» Task brief
Transcribe the data that follows. Match it character for character.

(Saved entries)
┌────────

(** What the loop body writes to the fetched step, column by column. *)
Lemma process_campaign_fields env now w row :
  exists patch,
    outreach_campaigns (db (fst (process_campaign env now w row)))
    = update_campaign (due_id row) patch (outreach_campaigns (db w))
    /\ forall c, campaign_id (patch c) = campaign_id c
                 /\ disposition env now row c (patch c).
Proof.
  unfold process_campaign, disposition, closed_as, delivered_as,
    same_but_outcome, due_mail.
  fold (due_id row).
  destruct (due_broker row) as [broker|]; cbn [mbind option_bind].
  2:{ eexists. split; [reflexivity|]. intros c. cbn. repeat split; reflexivity. }
  destruct (JS.truthy_str (email broker)) eqn:Hmail; cbn [negb].
  2:{ eexists. split; [reflexivity|]. intros c. cbn. repeat split; reflexivity. }
  destruct (status_is (outreach_status broker) "responded"
            || status_is (outreach_status broker) "active")%bool.
  { eexists. split; [reflexivity|]. intros c. cbn. repeat split; reflexivity. }
  destruct (status_is (outreach_status broker) "blacklisted").
  { eexists. split; [reflexivity|]. intros c. cbn. repeat split; reflexivity. }
  set (m := mkMail (default "" (email broker)) (Some (due_id row))).
  unfold deliver.
  destruct (sendgrid_ready env).
  - destruct (sgMail_send env m) as [mid|err];
      (eexists; split; [cbn; reflexivity|]);
      intros c; cbn; repeat split; reflexivity.
  - eexists. split; [cbn; reflexivity|].
    intros c. cbn. repeat split; reflexivity.
Qed.

(** After the loop over a batch with distinct ids, every row carrying a
    fetched id is the stored version of that step, rewritten once. *)
Lemma process_batch_disposition env now batch :
  forall w r x,
    NoDup (due_id <$> batch) ->
    r ∈ batch ->
    x ∈ outreach_campaigns (db (fst (process_batch env now batch w))) ->
    campaign_id x = due_id r ->
    exists c, c ∈ outreach_campaigns (db w)
      /\ campaign_id c = due_id r
      /\ disposition env now r c x.
Proof.
  induction batch as [|row rest IH]; intros w r x Hnd Hr Hx Hid.
  - inversion Hr.
  - cbn in Hnd. apply NoDup_cons in Hnd as [Hfirst Hnd].
    rewrite process_batch_cons in Hx.
    destruct (process_campaign_fields env now w row) as (patch & Hcs & Hpatch).
    apply elem_of_cons in Hr as [->|Hr].
    + assert (Hout : campaign_id x ∉ due_id <$> rest)
        by (rewrite Hid; exact Hfirst).
      pose proof (process_batch_rows_outside _ _ _ _ _ Hx Hout) as Hw1.
      rewrite Hcs in Hw1. apply elem_of_update_campaign in Hw1 as (c & Hc & ->).
      destruct (Nat.eqb_spec (campaign_id c) (due_id row)) as [Heq|Hne].
      * exists c. split; [exact Hc|]. split; [exact Heq|]. apply Hpatch.
      * contradiction.
    + destruct (IH _ r x Hnd Hr Hx Hid) as (c1 & Hc1 & Hid1 & Hd).
      rewrite Hcs in Hc1. apply elem_of_update_campaign in Hc1 as (c & Hc & ->).
      destruct (Nat.eqb_spec (campaign_id c) (due_id row)) as [Heq|Hne].
      * exfalso. apply Hfirst. destruct (Hpatch c) as [Hpid _].
        rewrite <- Heq, <- Hpid, Hid1. apply list_elem_of_fmap_2. exact Hr.
      * exists c. repeat split; assumption.
Qed.
(** The first shift of [binary_round_aux]: it brings the mantissa to the
    exponent of the format and keeps the number located. *)
Lemma shr_fexp_spec mx ex lx x mrs e :
  0 <= mx ->
  located mx ex lx x ->
  ex <= fexp prec emax (Zdigits2 mx + ex) ->
  shr_fexp prec emax mx ex lx = (mrs, e) ->
  located (shr_m mrs) e (loc_of_shr_record mrs) x
  /\ 0 <= shr_m mrs < 2 ^ 53
  /\ -1074 <= e
  /\ (2 ^ 52 <= shr_m mrs \/ e = -1074).
Proof.
  intros Hm Hl Hpre. unfold shr_fexp, shr. rewrite fexp_eq in *.
  destruct (loc_of_record_of_loc mx lx) as [El Em].
  assert (Hd : mx = 0 /\ Zdigits2 mx = 0 \/
               0 < mx /\ 0 < Zdigits2 mx /\ 2 ^ (Zdigits2 mx - 1) <= mx < 2 ^ Zdigits2 mx).
  { destruct (Z.eq_dec mx 0) as [->|N]; [left; split; reflexivity|].
    right. split; [lia|]. apply Zdigits2_bounds. lia. }
  set (d := Zdigits2 mx) in *.
  destruct (Z.max (d + ex - 53) (-1074) - ex) as [|n|n] eqn:En; try lia.
  - intros H. injection H as <- <-. rewrite El, Em.
    split; [exact Hl|].
    destruct Hd as [[-> Hd]|[Hp [Hd [H1 H2]]]].
    + split; [lia|]. split; [lia|]. right. lia.
    + assert (d <= 53) by lia.
      assert (2 ^ d <= 2 ^ 53) by (apply Z.pow_le_mono_r; lia).
      split; [lia|]. split; [lia|].
      destruct (Z.eq_dec ex (-1074)) as [E|E]; [right; exact E|left].
      assert (d = 53) by lia. subst d. rewrite H3 in H1. exact H1.
  - intros H. injection H as <- <-.
    destruct (iter_shr_1_located x n (shr_record_of_loc mx lx) ex) as [L E].
    { rewrite Em. exact Hm. }
    { rewrite El, Em. exact Hl. }
    rewrite Em in E. split; [exact L|]. rewrite E.
    pose proof (pow2_pos (Zpos n) ltac:(lia)) as Pn.
    destruct Hd as [[-> Hd]|[Hp [Hd [H1 H2]]]].
    + rewrite Z.div_0_l by lia. split; [lia|]. split; [lia|]. right. lia.
    + split; [split|split].
      * apply Z.div_pos; lia.
      * apply Z.div_lt_upper_bound; [lia|].
        assert (2 ^ d <= 2 ^ (Zpos n + 53)) by (apply Z.pow_le_mono_r; lia).
        rewrite Z.pow_add_r in H by lia. lia.
      * lia.
      * destruct (Z.eq_dec (ex + Zpos n) (-1074)) as [E'|E']; [right; exact E'|left].
        apply Z.div_le_lower_bound; [lia|].
        assert (d - 1 = Zpos n + 52) by lia.
        rewrite H, Z.pow_add_r in H1 by lia. lia.
Qed.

└────────

» Problem solution
(** What the loop body writes to the fetched step, column by column. *)
Lemma process_campaign_fields env now w row :
  exists patch,
    outreach_campaigns (db (fst (process_campaign env now w row)))
    = update_campaign (due_id row) patch (outreach_campaigns (db w))
    /\ forall c, campaign_id (patch c) = campaign_id c
                 /\ disposition env now row c (patch c).
Proof.
  unfold process_campaign, disposition, closed_as, delivered_as,
    same_but_outcome, due_mail.
  fold (due_id row).
  destruct (due_broker row) as [broker|]; cbn [mbind option_bind].
  2:{ eexists. split; [reflexivity|]. intros c. cbn. repeat split; reflexivity. }
  destruct (JS.truthy_str (email broker)) eqn:Hmail; cbn [negb].
  2:{ eexists. split; [reflexivity|]. intros c. cbn. repeat split; reflexivity. }
  destruct (status_is (outreach_status broker) "responded"
            || status_is (outreach_status broker) "active")%bool.
  { eexists. split; [reflexivity|]. intros c. cbn. repeat split; reflexivity. }
  destruct (status_is (outreach_status broker) "blacklisted").
  { eexists. split; [reflexivity|]. intros c. cbn. repeat split; reflexivity. }
  set (m := mkMail (default "" (email broker)) (Some (due_id row))).
  unfold deliver.
  destruct (sendgrid_ready env).
  - destruct (sgMail_send env m) as [mid|err];
      (eexists; split; [cbn; reflexivity|]);
      intros c; cbn; repeat split; reflexivity.
  - eexists. split; [cbn; reflexivity|].
    intros c. cbn. repeat split; reflexivity.
Qed.

(** After the loop over a batch with distinct ids, every row carrying a
    fetched id is the stored version of that step, rewritten once. *)
Lemma process_batch_disposition env now batch :
  forall w r x,
    NoDup (due_id <$> batch) ->
    r ∈ batch ->
    x ∈ outreach_campaigns (db (fst (process_batch env now batch w))) ->
    campaign_id x = due_id r ->
    exists c, c ∈ outreach_campaigns (db w)
      /\ campaign_id c = due_id r
      /\ disposition env now r c x.
Proof.
  induction batch as [|row rest IH]; intros w r x Hnd Hr Hx Hid.
  - inversion Hr.
  - cbn in Hnd. apply NoDup_cons in Hnd as [Hfirst Hnd].
    rewrite process_batch_cons in Hx.
    destruct (process_campaign_fields env now w row) as (patch & Hcs & Hpatch).
    apply elem_of_cons in Hr as [->|Hr].
    + assert (Hout : campaign_id x ∉ due_id <$> rest)
        by (rewrite Hid; exact Hfirst).
      pose proof (process_batch_rows_outside _ _ _ _ _ Hx Hout) as Hw1.
      rewrite Hcs in Hw1. apply elem_of_update_campaign in Hw1 as (c & Hc & ->).
      destruct (Nat.eqb_spec (campaign_id c) (due_id row)) as [Heq|Hne].
      * exists c. split; [exact Hc|]. split; [exact Heq|]. apply Hpatch.
      * contradiction.
    + destruct (IH _ r x Hnd Hr Hx Hid) as (c1 & Hc1 & Hid1 & Hd).
      rewrite Hcs in Hc1. apply elem_of_update_campaign in Hc1 as (c & Hc & ->).
      destruct (Nat.eqb_spec (campaign_id c) (due_id row)) as [Heq|Hne].
      * exfalso. apply Hfirst. destruct (Hpatch c) as [Hpid _].
        rewrite <- Heq, <- Hpid, Hid1. apply list_elem_of_fmap_2. exact Hr.
      * exists c. repeat split; assumption.
Qed.
(** The first shift of [binary_round_aux]: it brings the mantissa to the
    exponent of the format and keeps the number located. *)
Lemma shr_fexp_spec mx ex lx x mrs e :
  0 <= mx ->
  located mx ex lx x ->
  ex <= fexp prec emax (Zdigits2 mx + ex) ->
  shr_fexp prec emax mx ex lx = (mrs, e) ->
  located (shr_m mrs) e (loc_of_shr_record mrs) x
  /\ 0 <= shr_m mrs < 2 ^ 53
  /\ -1074 <= e
  /\ (2 ^ 52 <= shr_m mrs \/ e = -1074).
Proof.
  intros Hm Hl Hpre. unfold shr_fexp, shr. rewrite fexp_eq in *.
  destruct (loc_of_record_of_loc mx lx) as [El Em].
  assert (Hd : mx = 0 /\ Zdigits2 mx = 0 \/
               0 < mx /\ 0 < Zdigits2 mx /\ 2 ^ (Zdigits2 mx - 1) <= mx < 2 ^ Zdigits2 mx).
  { destruct (Z.eq_dec mx 0) as [->|N]; [left; split; reflexivity|].
    right. split; [lia|]. apply Zdigits2_bounds. lia. }
  set (d := Zdigits2 mx) in *.
  destruct (Z.max (d + ex - 53) (-1074) - ex) as [|n|n] eqn:En; try lia.
  - intros H. injection H as <- <-. rewrite El, Em.
    split; [exact Hl|].
    destruct Hd as [[-> Hd]|[Hp [Hd [H1 H2]]]].
    + split; [lia|]. split; [lia|]. right. lia.
    + assert (d <= 53) by lia.
      assert (2 ^ d <= 2 ^ 53) by (apply Z.pow_le_mono_r; lia).
      split; [lia|]. split; [lia|].
      destruct (Z.eq_dec ex (-1074)) as [E|E]; [right; exact E|left].
      assert (d = 53) by lia. subst d. rewrite H3 in H1. exact H1.
  - intros H. injection H as <- <-.
    destruct (iter_shr_1_located x n (shr_record_of_loc mx lx) ex) as [L E].
    { rewrite Em. exact Hm. }
    { rewrite El, Em. exact Hl. }
    rewrite Em in E. split; [exact L|]. rewrite E.
    pose proof (pow2_pos (Zpos n) ltac:(lia)) as Pn.
    destruct Hd as [[-> Hd]|[Hp [Hd [H1 H2]]]].
    + rewrite Z.div_0_l by lia. split; [lia|]. split; [lia|]. right. lia.
    + split; [split|split].
      * apply Z.div_pos; lia.
      * apply Z.div_lt_upper_bound; [lia|].
        assert (2 ^ d <= 2 ^ (Zpos n + 53)) by (apply Z.pow_le_mono_r; lia).
        rewrite Z.pow_add_r in H by lia. lia.
      * lia.
      * destruct (Z.eq_dec (ex + Zpos n) (-1074)) as [E'|E']; [right; exact E'|left].
        apply Z.div_le_lower_bound; [lia|].
        assert (d - 1 = Zpos n + 52) by lia.
        rewrite H, Z.pow_add_r in H1 by lia. lia.
Qed.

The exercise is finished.